## Stored items
________________

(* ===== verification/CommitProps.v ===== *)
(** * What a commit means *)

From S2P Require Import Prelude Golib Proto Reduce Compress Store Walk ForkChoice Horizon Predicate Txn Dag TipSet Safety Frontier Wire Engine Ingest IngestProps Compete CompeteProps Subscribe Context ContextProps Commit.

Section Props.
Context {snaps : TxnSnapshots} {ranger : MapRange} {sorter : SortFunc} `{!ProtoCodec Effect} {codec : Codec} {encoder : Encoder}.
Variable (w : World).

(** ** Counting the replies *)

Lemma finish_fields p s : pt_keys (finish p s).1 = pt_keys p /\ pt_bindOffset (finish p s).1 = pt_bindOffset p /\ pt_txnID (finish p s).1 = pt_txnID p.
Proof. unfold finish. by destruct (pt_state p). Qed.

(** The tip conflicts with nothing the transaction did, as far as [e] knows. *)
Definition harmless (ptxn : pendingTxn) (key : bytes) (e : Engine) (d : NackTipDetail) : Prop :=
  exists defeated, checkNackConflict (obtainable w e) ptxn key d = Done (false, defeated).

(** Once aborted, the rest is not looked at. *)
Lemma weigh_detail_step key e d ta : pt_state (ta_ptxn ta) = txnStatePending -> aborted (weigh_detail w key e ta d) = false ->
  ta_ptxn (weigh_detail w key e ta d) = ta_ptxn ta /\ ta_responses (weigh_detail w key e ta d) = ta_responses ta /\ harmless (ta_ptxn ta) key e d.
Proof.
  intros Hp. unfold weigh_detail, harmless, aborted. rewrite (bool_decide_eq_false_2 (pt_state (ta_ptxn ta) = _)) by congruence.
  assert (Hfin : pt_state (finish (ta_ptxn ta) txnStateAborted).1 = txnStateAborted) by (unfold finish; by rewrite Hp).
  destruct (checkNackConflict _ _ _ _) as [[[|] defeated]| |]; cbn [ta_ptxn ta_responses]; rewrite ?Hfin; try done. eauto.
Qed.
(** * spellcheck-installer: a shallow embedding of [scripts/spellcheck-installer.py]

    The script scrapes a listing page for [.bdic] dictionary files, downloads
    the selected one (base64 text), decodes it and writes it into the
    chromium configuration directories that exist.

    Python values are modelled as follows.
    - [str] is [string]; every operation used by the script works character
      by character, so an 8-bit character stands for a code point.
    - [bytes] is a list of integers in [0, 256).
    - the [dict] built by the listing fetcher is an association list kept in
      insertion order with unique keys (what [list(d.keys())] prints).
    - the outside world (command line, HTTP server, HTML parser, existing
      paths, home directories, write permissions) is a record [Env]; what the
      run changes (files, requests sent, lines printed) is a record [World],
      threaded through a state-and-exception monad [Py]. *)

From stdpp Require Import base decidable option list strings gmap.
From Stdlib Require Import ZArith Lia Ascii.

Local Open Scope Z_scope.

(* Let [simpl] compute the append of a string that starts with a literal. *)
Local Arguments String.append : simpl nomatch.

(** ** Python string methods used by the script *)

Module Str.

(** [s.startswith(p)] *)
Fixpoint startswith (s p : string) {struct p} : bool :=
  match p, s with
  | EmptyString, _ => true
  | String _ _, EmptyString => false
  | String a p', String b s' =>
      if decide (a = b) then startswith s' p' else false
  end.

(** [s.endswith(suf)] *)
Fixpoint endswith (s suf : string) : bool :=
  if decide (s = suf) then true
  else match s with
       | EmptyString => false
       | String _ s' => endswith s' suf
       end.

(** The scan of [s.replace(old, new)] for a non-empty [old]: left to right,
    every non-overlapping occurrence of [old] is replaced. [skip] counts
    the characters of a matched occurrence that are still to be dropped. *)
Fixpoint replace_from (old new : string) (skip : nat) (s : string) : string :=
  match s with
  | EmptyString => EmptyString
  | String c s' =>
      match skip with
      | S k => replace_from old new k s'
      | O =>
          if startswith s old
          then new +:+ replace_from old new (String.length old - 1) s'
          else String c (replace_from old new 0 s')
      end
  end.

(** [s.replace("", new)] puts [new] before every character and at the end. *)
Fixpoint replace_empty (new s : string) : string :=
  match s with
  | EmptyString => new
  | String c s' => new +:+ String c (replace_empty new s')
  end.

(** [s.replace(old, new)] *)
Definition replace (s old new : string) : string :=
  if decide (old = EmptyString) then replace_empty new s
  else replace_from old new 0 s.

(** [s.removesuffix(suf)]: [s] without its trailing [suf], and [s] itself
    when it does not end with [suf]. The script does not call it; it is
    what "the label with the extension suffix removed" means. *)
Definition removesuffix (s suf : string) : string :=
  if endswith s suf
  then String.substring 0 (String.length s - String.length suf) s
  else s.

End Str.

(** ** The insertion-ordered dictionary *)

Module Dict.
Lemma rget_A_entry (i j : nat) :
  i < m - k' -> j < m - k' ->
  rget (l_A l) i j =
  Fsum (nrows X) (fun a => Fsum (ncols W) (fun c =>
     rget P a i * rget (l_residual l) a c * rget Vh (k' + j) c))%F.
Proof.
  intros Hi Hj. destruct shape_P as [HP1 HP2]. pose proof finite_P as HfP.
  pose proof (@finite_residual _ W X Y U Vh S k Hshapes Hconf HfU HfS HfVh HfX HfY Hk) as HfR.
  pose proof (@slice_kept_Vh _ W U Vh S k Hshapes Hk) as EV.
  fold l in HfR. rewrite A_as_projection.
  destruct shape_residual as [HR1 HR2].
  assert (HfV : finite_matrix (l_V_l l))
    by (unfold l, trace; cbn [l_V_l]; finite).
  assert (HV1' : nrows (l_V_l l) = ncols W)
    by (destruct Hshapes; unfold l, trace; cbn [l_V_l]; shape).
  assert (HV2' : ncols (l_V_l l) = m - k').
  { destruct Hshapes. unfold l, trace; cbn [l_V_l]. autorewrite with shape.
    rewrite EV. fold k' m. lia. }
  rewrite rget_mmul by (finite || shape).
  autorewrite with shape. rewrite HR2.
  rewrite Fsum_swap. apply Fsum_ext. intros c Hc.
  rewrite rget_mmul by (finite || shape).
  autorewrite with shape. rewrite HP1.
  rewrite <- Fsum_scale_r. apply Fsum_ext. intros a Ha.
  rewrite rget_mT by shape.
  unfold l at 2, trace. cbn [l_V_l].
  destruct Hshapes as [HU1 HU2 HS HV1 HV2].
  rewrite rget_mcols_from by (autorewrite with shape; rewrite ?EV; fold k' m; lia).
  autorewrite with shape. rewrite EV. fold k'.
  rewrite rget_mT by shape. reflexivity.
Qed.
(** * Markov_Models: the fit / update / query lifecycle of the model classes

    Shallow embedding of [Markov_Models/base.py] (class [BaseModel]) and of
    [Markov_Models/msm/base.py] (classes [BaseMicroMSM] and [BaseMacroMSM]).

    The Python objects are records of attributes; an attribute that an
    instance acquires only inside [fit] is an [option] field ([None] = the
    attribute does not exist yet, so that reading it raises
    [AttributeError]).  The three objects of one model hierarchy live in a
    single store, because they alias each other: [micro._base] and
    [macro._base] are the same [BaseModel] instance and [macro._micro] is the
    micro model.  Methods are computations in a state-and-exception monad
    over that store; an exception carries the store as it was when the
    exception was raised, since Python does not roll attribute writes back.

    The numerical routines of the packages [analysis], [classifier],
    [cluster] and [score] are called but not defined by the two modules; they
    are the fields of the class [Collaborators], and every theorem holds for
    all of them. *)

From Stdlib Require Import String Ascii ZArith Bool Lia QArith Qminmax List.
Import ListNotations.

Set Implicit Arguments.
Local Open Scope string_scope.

________________

## WHAT YOU HAVE TO DO
From the first line through the last, give the data above again exactly.

## ANSWER SECTION
(* ===== verification/CommitProps.v ===== *)
(** * What a commit means *)

From S2P Require Import Prelude Golib Proto Reduce Compress Store Walk ForkChoice Horizon Predicate Txn Dag TipSet Safety Frontier Wire Engine Ingest IngestProps Compete CompeteProps Subscribe Context ContextProps Commit.

Section Props.
Context {snaps : TxnSnapshots} {ranger : MapRange} {sorter : SortFunc} `{!ProtoCodec Effect} {codec : Codec} {encoder : Encoder}.
Variable (w : World).

(** ** Counting the replies *)

Lemma finish_fields p s : pt_keys (finish p s).1 = pt_keys p /\ pt_bindOffset (finish p s).1 = pt_bindOffset p /\ pt_txnID (finish p s).1 = pt_txnID p.
Proof. unfold finish. by destruct (pt_state p). Qed.

(** The tip conflicts with nothing the transaction did, as far as [e] knows. *)
Definition harmless (ptxn : pendingTxn) (key : bytes) (e : Engine) (d : NackTipDetail) : Prop :=
  exists defeated, checkNackConflict (obtainable w e) ptxn key d = Done (false, defeated).

(** Once aborted, the rest is not looked at. *)
Lemma weigh_detail_step key e d ta : pt_state (ta_ptxn ta) = txnStatePending -> aborted (weigh_detail w key e ta d) = false ->
  ta_ptxn (weigh_detail w key e ta d) = ta_ptxn ta /\ ta_responses (weigh_detail w key e ta d) = ta_responses ta /\ harmless (ta_ptxn ta) key e d.
Proof.
  intros Hp. unfold weigh_detail, harmless, aborted. rewrite (bool_decide_eq_false_2 (pt_state (ta_ptxn ta) = _)) by congruence.
  assert (Hfin : pt_state (finish (ta_ptxn ta) txnStateAborted).1 = txnStateAborted) by (unfold finish; by rewrite Hp).
  destruct (checkNackConflict _ _ _ _) as [[[|] defeated]| |]; cbn [ta_ptxn ta_responses]; rewrite ?Hfin; try done. eauto.
Qed.
(** * spellcheck-installer: a shallow embedding of [scripts/spellcheck-installer.py]

    The script scrapes a listing page for [.bdic] dictionary files, downloads
    the selected one (base64 text), decodes it and writes it into the
    chromium configuration directories that exist.

    Python values are modelled as follows.
    - [str] is [string]; every operation used by the script works character
      by character, so an 8-bit character stands for a code point.
    - [bytes] is a list of integers in [0, 256).
    - the [dict] built by the listing fetcher is an association list kept in
      insertion order with unique keys (what [list(d.keys())] prints).
    - the outside world (command line, HTTP server, HTML parser, existing
      paths, home directories, write permissions) is a record [Env]; what the
      run changes (files, requests sent, lines printed) is a record [World],
      threaded through a state-and-exception monad [Py]. *)

From stdpp Require Import base decidable option list strings gmap.
From Stdlib Require Import ZArith Lia Ascii.

Local Open Scope Z_scope.

(* Let [simpl] compute the append of a string that starts with a literal. *)
Local Arguments String.append : simpl nomatch.

(** ** Python string methods used by the script *)

Module Str.

(** [s.startswith(p)] *)
Fixpoint startswith (s p : string) {struct p} : bool :=
  match p, s with
  | EmptyString, _ => true
  | String _ _, EmptyString => false
  | String a p', String b s' =>
      if decide (a = b) then startswith s' p' else false
  end.

(** [s.endswith(suf)] *)
Fixpoint endswith (s suf : string) : bool :=
  if decide (s = suf) then true
  else match s with
       | EmptyString => false
       | String _ s' => endswith s' suf
       end.

(** The scan of [s.replace(old, new)] for a non-empty [old]: left to right,
    every non-overlapping occurrence of [old] is replaced. [skip] counts
    the characters of a matched occurrence that are still to be dropped. *)
Fixpoint replace_from (old new : string) (skip : nat) (s : string) : string :=
  match s with
  | EmptyString => EmptyString
  | String c s' =>
      match skip with
      | S k => replace_from old new k s'
      | O =>
          if startswith s old
          then new +:+ replace_from old new (String.length old - 1) s'
          else String c (replace_from old new 0 s')
      end
  end.

(** [s.replace("", new)] puts [new] before every character and at the end. *)
Fixpoint replace_empty (new s : string) : string :=
  match s with
  | EmptyString => new
  | String c s' => new +:+ String c (replace_empty new s')
  end.

(** [s.replace(old, new)] *)
Definition replace (s old new : string) : string :=
  if decide (old = EmptyString) then replace_empty new s
  else replace_from old new 0 s.

(** [s.removesuffix(suf)]: [s] without its trailing [suf], and [s] itself
    when it does not end with [suf]. The script does not call it; it is
    what "the label with the extension suffix removed" means. *)
Definition removesuffix (s suf : string) : string :=
  if endswith s suf
  then String.substring 0 (String.length s - String.length suf) s
  else s.

End Str.

(** ** The insertion-ordered dictionary *)

Module Dict.
Lemma rget_A_entry (i j : nat) :
  i < m - k' -> j < m - k' ->
  rget (l_A l) i j =
  Fsum (nrows X) (fun a => Fsum (ncols W) (fun c =>
     rget P a i * rget (l_residual l) a c * rget Vh (k' + j) c))%F.
Proof.
  intros Hi Hj. destruct shape_P as [HP1 HP2]. pose proof finite_P as HfP.
  pose proof (@finite_residual _ W X Y U Vh S k Hshapes Hconf HfU HfS HfVh HfX HfY Hk) as HfR.
  pose proof (@slice_kept_Vh _ W U Vh S k Hshapes Hk) as EV.
  fold l in HfR. rewrite A_as_projection.
  destruct shape_residual as [HR1 HR2].
  assert (HfV : finite_matrix (l_V_l l))
    by (unfold l, trace; cbn [l_V_l]; finite).
  assert (HV1' : nrows (l_V_l l) = ncols W)
    by (destruct Hshapes; unfold l, trace; cbn [l_V_l]; shape).
  assert (HV2' : ncols (l_V_l l) = m - k').
  { destruct Hshapes. unfold l, trace; cbn [l_V_l]. autorewrite with shape.
    rewrite EV. fold k' m. lia. }
  rewrite rget_mmul by (finite || shape).
  autorewrite with shape. rewrite HR2.
  rewrite Fsum_swap. apply Fsum_ext. intros c Hc.
  rewrite rget_mmul by (finite || shape).
  autorewrite with shape. rewrite HP1.
  rewrite <- Fsum_scale_r. apply Fsum_ext. intros a Ha.
  rewrite rget_mT by shape.
  unfold l at 2, trace. cbn [l_V_l].
  destruct Hshapes as [HU1 HU2 HS HV1 HV2].
  rewrite rget_mcols_from by (autorewrite with shape; rewrite ?EV; fold k' m; lia).
  autorewrite with shape. rewrite EV. fold k'.
  rewrite rget_mT by shape. reflexivity.
Qed.
(** * Markov_Models: the fit / update / query lifecycle of the model classes

    Shallow embedding of [Markov_Models/base.py] (class [BaseModel]) and of
    [Markov_Models/msm/base.py] (classes [BaseMicroMSM] and [BaseMacroMSM]).

    The Python objects are records of attributes; an attribute that an
    instance acquires only inside [fit] is an [option] field ([None] = the
    attribute does not exist yet, so that reading it raises
    [AttributeError]).  The three objects of one model hierarchy live in a
    single store, because they alias each other: [micro._base] and
    [macro._base] are the same [BaseModel] instance and [macro._micro] is the
    micro model.  Methods are computations in a state-and-exception monad
    over that store; an exception carries the store as it was when the
    exception was raised, since Python does not roll attribute writes back.

    The numerical routines of the packages [analysis], [classifier],
    [cluster] and [score] are called but not defined by the two modules; they
    are the fields of the class [Collaborators], and every theorem holds for
    all of them. *)

From Stdlib Require Import String Ascii ZArith Bool Lia QArith Qminmax List.
Import ListNotations.

Set Implicit Arguments.
Local Open Scope string_scope.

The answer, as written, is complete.